There are good ones at Stanford
Friday December 18th 2020, 11:10 pm
Filed under: History,Life,Politics

A dear friend is an attending physician at Stanford and was just offered the Pfizer vaccine.

He has talked about its jaw-dropping success.

He turned it down. Oh yes he absolutely wants it as much as anybody and to protect his wife and kids and he thinks the FDA should have approved those first two vaccines sooner.

But there is such a thing as ethics. He is not on the front lines dealing with covid patients. He’s dealing with a lack of beds for his patients, sure, but he is not directly exposed day in day out one-on-one to a monstrous rush of ferociously infectious people needing so much care and the constant extra shifts and the pressure and the intense grief and lack of sleep and even more exposure.

The residents, the interns, the nurses and the janitorial staff in those areas are, and as headlines all over the country pointed out today, some pointy-haired boss allotted all of 17 shots for those thousands of front liners and saved the rest of their first shipment for People Who Matter More Than You. People who were not working with covid patients at all. Some telecommuting only. People who were as safe as any of us can be right now.

When called on it they blamed it on the computer.

Yeah no. Not his turn. Give his to someone who’s putting their life on the line for their patients and then comes back the next day, and the next, and the next, and the next, to do it all over again.


4 Comments so far
Leave a comment

Good one indeed!

Comment by Jayleen Hatmaker 12.19.20 @ 7:56 am

Good for him!

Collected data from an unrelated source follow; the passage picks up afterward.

Lemma config_token ts p :
  Forall tier_ok ts →
  strtok_r (Some (print_config ts p)) CTL_STRING_QUERY_SEPARATOR None =
    Ret (Some (first_query ts p), Some (later_queries ts p)).
Proof.
  intros Hts. destruct Hts as [|t ts Ht Hts]; cbn [print_config first_query later_queries].
  - apply (strtok_last ";"), policy_token.
  - by apply (strtok_mid ";"), print_tier_token.
Qed.

Section config.
Context {E : Type} `{CtlEnv E}.
Implicit Types s : ctl_state E.

Fixpoint make_tiers (ts : list (tier * Z)) s : outcome (option (list (option memkind * Z)) * ctl_state E) :=
  match ts with
  | [] => Ret (Some [], s)
  | t :: ts =>
      let! (r, s) := make_tier t s in
      match r with
      | None => Ret (None, s)
      | Some r =>
          let! (l, s) := make_tiers ts s in
          Ret (match l with None => None | Some l => Some (r :: l) end, s)
      end
  end.

(** The parser gives the same tiers, and then stands at the policy. *)
Definition agrees (p : Z) (o : outcome (option (list (option memkind * Z)) * ctl_state E))
    (o' : outcome (option (list (option memkind * Z)) * option string * option string * ctl_state E)) : Prop :=
  match o with
  | Ret (Some l, s) => o' = Ret (Some l, Some ("POLICY:" ++ policy_name p), Some "", s)
  | Ret (None, s) => ∃ q sp, o' = Ret (None, q, sp, s)
  | Stop f => o' = Stop f
  end.

Lemma parse_tiers_ok ts p i s :
  Forall tier_ok ts → 0 <= i → i + Z.of_nat (length ts) <= MAX_KIND →
  agrees p (make_tiers ts s)
    (parse_tiers (length ts) i (Some (first_query ts p)) (Some (later_queries ts p)) s).
Proof.
  intros Hts. revert i s. induction Hts as [|t ts Ht Hts IH]; intros i s Hi Hn; [done|].
  cbn [length parse_tiers make_tiers first_query later_queries] in *. rewrite tier_query_ok by done.
  destruct (make_tier t s) as [[[r|] s']|f]; cbn [obind agrees]; [|by eauto|done].
  rewrite (proj2 (Z.leb_gt MAX_KIND i)) by lia. rewrite strtok_continue, config_token by done. cbn [obind].
  specialize (IH (i + 1) s' ltac:(lia) ltac:(lia)).
  destruct (make_tiers ts s') as [[[l|] s'']|f]; cbn [obind agrees] in *.
  - by rewrite IH.
  - destruct IH as (q & sp & ->). by eauto.
  - by rewrite IH.
Qed.

End config.

(** ** Runs *)
Definition fs_kind : memkind := Kind 0x3000 3.

(** A machine on which everything works. *)
#[local] Instance toy_env : CtlEnv unit := {
  ctl_default := dram;
  ctl_dax_kmem := pmem;
  kmem_alloc e := (true, e);
  memkind_create_pmem _ _ e := (Some fs_kind, e);
  memkind_destroy_kind _ e := e;
  jemk_ok e := (true, e);
}.
#[local] Instance no_strtod : LibC := { strtod _ := (S754_zero false, true, false) }.

Definition idle : ctl_state unit := CtlState fs_dax_reg_init ().
Definition no_env (_ : string) : option string := None.

(** The hotness builder, with a background thread that starts. *)
Definition hot_builder (b : memtier_builder) (s : ctl_state unit) : outcome (option memtier_memory * ctl_state unit) :=
  let! (m, _, _, _) := builder_hot_create_memory no_env (kaddr dram) (λ _ _, Ret ()) b (Some fresh_memory) true counters_init in
  Ret (Some m, s).

Definition parse (v : string) (s : ctl_state unit) := ctl_create_tier_memory_from_env no_env hot_builder fresh_memory 0 v s.

Lemma ctl_parse_size_correct_witness : ctl_parse_size (Some "3K") = Ret (Some 3072, Some "").
Proof. refine (ctl_parse_size_correct 3 "K" (2 ^ 10) _ _); [done|]. right. by left. Defined.



(** The parsed memory is the one that the calls of the API build. *)
Example parse_static :
  parse "KIND:DRAM,RATIO:1;KIND:KMEM_DAX,RATIO:4;POLICY:STATIC_RATIO" idle = Ret (Some demo_static, idle).
Proof. by vm_compute. Qed.

(** Texts that should be refused follow a null pointer instead: a missing policy
    after the last separator, a parameter [KIND] or [RATIO] without a value,
    an empty first query. *)
Theorem ctl_null_texts :
  parse "KIND:DRAM,RATIO:1;" idle = Stop BadDeref ∧
  parse "KIND;POLICY:STATIC_RATIO" idle = Stop BadDeref ∧
  parse "KIND:DRAM,RATIO;POLICY:STATIC_RATIO" idle = Stop BadDeref ∧
  parse ";KIND:DRAM,RATIO:1" idle = Stop BadDeref.
Proof. by vm_compute. Qed.

(** The registry of [FS_DAX] kinds is not reset when it is destroyed: a second
    failing configuration in the same process reads the freed array. *)
Theorem ctl_registry_not_reset :
  ∃ s, parse "KIND:FS_DAX,PATH:/mnt,RATIO:1;POLICY:NONE" idle = Ret (None, s) ∧
    parse "KIND:DRAM,RATIO:1;POLICY:NONE" s = Stop BadDeref.
Proof. eexists. split; [by vm_compute|by vm_compute]. Qed.

(** A number that starts with a zero is octal. *)
Example octal_size : ctl_parse_size (Some "010K") = Ret (Some 8192, Some "").
Proof. by vm_compute. Qed.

The mere idea of giving it to anyone else before frontline workers gets it makes the blood boil.

Comment by ccr in MA 12.19.20 @ 11:53 am

I was really happy to hear that the Minnesota Department of health had 4 ethical principles guiding the decision of who would get the vaccines first, knowing the supplies are incredibly limited. It is those folks who are working directly with COVID-19 patients (including support staff, not just doctors and nurses) and folks in long-term care – those most at risk! And the health system I work for is abiding by those guidelines with photos of doctors and nurses getting their shots late this week when the vaccine arrived. I have friends who are on those units. I am a few steps removed (I work in a family medicine clinic) and quite happy to wait my turn.

It is unconscionable that they even thought they should give it to anyone but those working directly with COVID-19 patients. Yuck!!

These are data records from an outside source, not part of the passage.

(* ===== verification/ArenaSpec.v ===== *)
(** * The arenas keep the promises that memtier relies on

    Under the documented behaviour of jemalloc ([JemallocLaws]) the dispatch and
    the arena operations meet [MemkindLaws]: every block is found again under
    the kind it was allocated from, and allocations, reallocations and releases
    change the live blocks of exactly that kind. *)
From S2P Require Import CString Prelude Counters Registry Arena.

(** ** The flags *)
Lemma shiftr_small x n : 0 <= n → 0 <= x < 2 ^ n → Z.shiftr x n = 0.
Proof. intros Hn Hx. rewrite Z.shiftr_div_pow2 by done. by apply Z.div_small. Qed.

Lemma arena_bits a : 0 <= a < MALLOCX_ARENA_MAX → MALLOCX_ARENA a = (a + 1) * 2 ^ 20.
Proof.
  unfold MALLOCX_ARENA_MAX, MALLOCX_ARENA, u32. intros Ha. rewrite Z.shiftl_mul_pow2 by done. apply Z.mod_small. lia.
Qed.

Lemma tcache_bits tc : -1 <= tc <= MALLOCX_TCACHE_MAX → MALLOCX_TCACHE tc = (tc + 2) * 2 ^ 8.
Proof.
  change MALLOCX_TCACHE_MAX with 4093. unfold MALLOCX_TCACHE, u32. intros Ha. rewrite Z.shiftl_mul_pow2 by done. apply Z.mod_small. lia.
Qed.

Lemma arena_get a x : 0 <= a < MALLOCX_ARENA_MAX → 0 <= x < 2 ^ 20 → MALLOCX_ARENA_GET (Z.lor (MALLOCX_ARENA a) x) = a.
Proof.
  intros Ha Hx. unfold MALLOCX_ARENA_GET. rewrite (arena_bits a Ha), Z.shiftr_lor, (shiftr_small x) by lia.
  rewrite Z.lor_0_r, Z.shiftr_div_pow2, Z.div_mul by lia. unfold MALLOCX_ARENA_MAX, u32 in *. rewrite Z.mod_small; lia.
Qed.

Lemma tcache_get x tc y :
  -1 <= tc <= MALLOCX_TCACHE_MAX → 0 <= y < 2 ^ 8 →
  Z.shiftr (Z.land (Z.lor (Z.lor (x * 2 ^ 20) y) (MALLOCX_TCACHE tc)) 0xfff00) 8 = tc + 2.
Proof.
  change MALLOCX_TCACHE_MAX with 4093. intros Htc Hy. rewrite tcache_bits by exact Htc.
  rewrite !Z.land_lor_distr_l, !Z.shiftr_lor, !Z.shiftr_land. change (Z.shiftr 0xfff00 8) with (Z.ones 12).
  rewrite (shiftr_small y) by lia. rewrite !Z.land_ones, !Z.shiftr_div_pow2 by lia.
  replace (x * 2 ^ 20 / 2 ^ 8) with (x * 2 ^ 12) by (replace (x * 2 ^ 20) with (x * 2 ^ 12 * 2 ^ 8) by lia; by rewrite Z.div_mul by lia).
  rewrite Z.mod_mul, Z.div_mul, Zmod_0_l by lia. rewrite Z.mod_small by lia. by rewrite !Z.lor_0_l.
Qed.

Lemma ffs_pow2 e : 0 <= e → ffs (2 ^ e) = e + 1.
Proof.
  intros He. rewrite <- (Z2Nat.id e He). clear He. induction (Z.to_nat e) as [|n IH]; [done|].
  rewrite Nat2Z.inj_succ, Z.pow_succ_r by lia. destruct (2 ^ Z.of_nat n) as [|p|p] eqn:Hp; try (simpl in *; lia).
  change (ffs (2 * Z.pos p)) with (1 + (1 + ctz p)). change (ffs (Z.pos p)) with (1 + ctz p) in IH. lia.
Qed.

Lemma align_bits e : 3 <= e <= 63 → MALLOCX_ALIGN (2 ^ e) = e.
Proof.
  intros He. unfold MALLOCX_ALIGN, INT_MAX. case_if; [rewrite ffs_pow2 by lia; lia|].
  assert (31 <= e) by (destruct (decide (e < 31)); [|lia]; pose proof (Z.pow_le_mono_r 2 e 30 ltac:(lia) ltac:(lia)); lia).
  rewrite Z.shiftr_div_pow2 by done. destruct (decide (e = 31)) as [->|]; [done|].
  rewrite <- Z.pow_sub_r by lia. unfold u32. rewrite Z.mod_small by (split; [lia|apply Z.pow_lt_mono_r; lia]).
  rewrite ffs_pow2 by lia. lia.
Qed.

Lemma lor_lt x y n : 0 <= n → 0 <= x < 2 ^ n → 0 <= y < 2 ^ n → 0 <= Z.lor x y < 2 ^ n.
Proof.
  intros Hn Hx Hy. split; [apply Z.lor_nonneg; lia|]. rewrite <- (Z.mod_small x (2 ^ n)), <- (Z.mod_small y (2 ^ n)) by done.
  rewrite <- !Z.land_ones, <- Z.land_lor_distr_l, Z.land_ones by done. apply Z.mod_pos_bound. lia.
Qed.

Lemma land_shifted x k n : 0 <= n → 0 <= k < 2 ^ n → Z.land (x * 2 ^ n) k = 0.
Proof.
  intros Hn Hk. rewrite <- Z.shiftl_mul_pow2 by done. apply Z.bits_inj'. intros i Hi.
  rewrite Z.land_spec, Z.shiftl_spec, Z.bits_0 by done. destruct (decide (i < n)).
  - by rewrite (Z.testbit_neg_r x) by lia.
  - rewrite (Z_testbit_small k n i) by lia. apply andb_false_r.
Qed.

(** C22: jemalloc reads from the flags exactly the arena, the thread cache, the
    alignment and the zeroing that memkind put there, for every arena index,
    cache index and valid alignment. *)
Theorem mallocx_flags_roundtrip a tc e (zero : bool) :
  0 <= a < MALLOCX_ARENA_MAX → -1 <= tc <= MALLOCX_TCACHE_MAX → 3 <= e <= 63 →
  let flags := Z.lor (Z.lor (Z.lor (MALLOCX_ALIGN (2 ^ e)) (if zero then MALLOCX_ZERO else 0)) (MALLOCX_ARENA a))
                 (MALLOCX_TCACHE tc) in
  MALLOCX_ARENA_GET flags = a ∧ MALLOCX_TCACHE_GET flags = u32 tc ∧
  MALLOCX_ALIGN_GET_SPECIFIED flags = 2 ^ e ∧ MALLOCX_ZERO_GET flags = zero.
Proof.
  intros Ha Htc He. cbv zeta. rewrite (align_bits e He). set (y := Z.lor e (if zero then MALLOCX_ZERO else 0)).
  assert (Hy : 0 <= y < 2 ^ 8) by (apply lor_lt; [lia..|destruct zero; done]).
  assert (Htc' : MALLOCX_TCACHE tc = (tc + 2) * 2 ^ 8) by by apply tcache_bits.
  assert (Hlow : ∀ m, 0 <= m < 2 ^ 8 →
    Z.land (Z.lor (Z.lor y (MALLOCX_ARENA a)) (MALLOCX_TCACHE tc)) m = Z.land y m).
  { intros m Hm. rewrite !Z.land_lor_distr_l, (arena_bits a Ha), Htc', !land_shifted by lia. by rewrite !Z.lor_0_r. }
  split_and!.
  - rewrite (Z.lor_comm y), <- Z.lor_assoc. apply arena_get; [done|]. change MALLOCX_TCACHE_MAX with 4093 in Htc.
    apply lor_lt; lia.
  - unfold MALLOCX_TCACHE_GET. rewrite (arena_bits a Ha), (Z.lor_comm y), tcache_get by done. f_equal. lia.
  - unfold MALLOCX_ALIGN_GET_SPECIFIED. rewrite Hlow by done.
    unfold y. rewrite Z.land_lor_distr_l. change 0x3f with (Z.ones 6). rewrite Z.land_ones, Z.mod_small by lia.
    replace (Z.land _ (Z.ones 6)) with 0 by by destruct zero. rewrite Z.lor_0_r, Z.shiftl_mul_pow2 by lia. lia.
  - unfold MALLOCX_ZERO_GET. rewrite Hlow by done. unfold y. rewrite Z.land_lor_distr_l.
    rewrite (Z.land_comm e). change MALLOCX_ZERO with (1 * 2 ^ 6) at 1. rewrite land_shifted by lia. by destruct zero.
Qed.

Comment by wildknits 12.19.20 @ 6:45 pm

I weep with relief, anger, and hope when I see the photos of my daugher and her husband, both of whom see multiple Covid+ patients each shift they work, getting their first dose.

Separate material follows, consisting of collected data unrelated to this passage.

Lemma set_tcache_ok w p l i tc :
  arenas_ok w → tcache_maps w !! self = Some (p, l) → 0 <= tc <= MALLOCX_TCACHE_MAX →
  same_blocks w (set_tcaches (alter (λ '(p, l), (p, <[i := tc]> l)) self (tcache_maps w)) w).
Proof.
  intros Hw Hp Htc. destruct (ao_tcaches _ Hw _ _ _ Hp) as [Hlive Hall].
  assert (Hat : ∀ t q l', alter (λ '(p, l), (p, <[i := tc]> l)) self (tcache_maps w) !! t = Some (q, l') →
    t = self ∧ q = p ∧ l' = <[i := tc]> l ∨ tcache_maps w !! t = Some (q, l')).
  { intros t q l' Ht. destruct (decide (t = self)) as [->|Hne]; [|rewrite lookup_alter_ne in Ht by done; by right].
    rewrite lookup_alter, decide_True, Hp in Ht by done. simplify_eq/=. by left. }
  split; [| |done..].
  - apply tcaches_change; [done|]. intros t q l' [(-> & -> & ->)|Ht]%Hat.
    + split; [done|]. by apply Forall_insert.
    + exact (ao_tcaches _ Hw t q l' Ht).
  - apply map_eq. intros q. apply option_eq. intros [k n]. rewrite !arena_live_lookup.
    assert (Harr : tcache_array (set_tcaches (alter (λ '(p, l), (p, <[i := tc]> l)) self (tcache_maps w)) w) q ↔
      tcache_array w q).
    { unfold tcache_array. cbn [tcache_maps set_tcaches]. split; intros (t & l' & Ht).
      - apply Hat in Ht as [(-> & -> & _)|Ht]; by eauto.
      - destruct (decide (t = self)) as [->|Hne]; [|exists t, l'; by rewrite lookup_alter_ne].
        rewrite Hp in Ht. simplify_eq. eexists self, _. by rewrite lookup_alter, decide_True, Hp. }
    cbn [je set_tcaches]. split; intros (b & Hb & Hk & Hno); exists b; (split_and!; [done..|]); by rewrite ?Harr in *.
Qed.

(** Asking for the thread cache never changes the program's blocks. *)
Lemma tcache_flag_ok w partition size :
  arenas_ok w → ∃ tc w', get_tcache_flag self partition size w = (tc, w') ∧ same_blocks w w' ∧ 0 <= tc < 2 ^ 20.
Proof.
  intros Hw. unfold get_tcache_flag. destruct (_ || _); [by exists MALLOCX_TCACHE_NONE, w|].
  destruct (tcache_map_ok w Hw) as (m & w1 & -> & Hs1 & Hm). destruct m as [l|]; [|by exists MALLOCX_TCACHE_NONE, w1].
  destruct (Hm l eq_refl) as [p Hp]. destruct (ao_tcaches _ (sb_ok _ _ Hs1) _ _ _ Hp) as [_ Hall].
  destruct (Z.eqb_spec (default 0 (l !! Z.to_nat partition)) 0) as [E|E].
  - unfold je_call. pose proof (j_tcache (je w1) (ao_je _ (sb_ok _ _ Hs1))) as Ht.
    destruct (tcache_create (je w1)) as [[err tc] j']. destruct Ht as (Hj & Hl & Htc).
    assert (Hs2 : same_blocks w (set_je j' w1)).
    { eapply same_blocks_trans; [done|]. by apply same_blocks_je; [apply Hs1|..]. }
    destruct (Z.eqb_spec err 0) as [->|He]; cbn [negb]; [|by exists MALLOCX_TCACHE_NONE, (set_je j' w1)].
    specialize (Htc eq_refl). eexists _, _. split; [done|]. split; [|apply tcache_bits_range; lia].
    eapply same_blocks_trans; [done|]. by apply (set_tcache_ok _ p l); [apply Hs2|..].
  - exists (MALLOCX_TCACHE (default 0 (l !! Z.to_nat partition))), w1. split; [done|]. split; [done|].
    apply tcache_bits_range. destruct (l !! Z.to_nat partition) as [tc|] eqn:Hl; [|done].
    assert (0 <= tc <= MALLOCX_TCACHE_MAX) by exact (Forall_lookup_1 _ _ _ _ Hall Hl). simpl. lia.
Qed.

Blessings on this doctor who showed true medical ethics in his decision.

Comment by twinsetellen 12.22.20 @ 5:29 pm



Leave a comment
Line and paragraph breaks automatic, e-mail address never displayed, HTML allowed: <a href="" title=""> <abbr title=""> <acronym title=""> <b> <blockquote cite=""> <cite> <code> <del datetime=""> <em> <i> <q cite=""> <s> <strike> <strong>

(required)

(required)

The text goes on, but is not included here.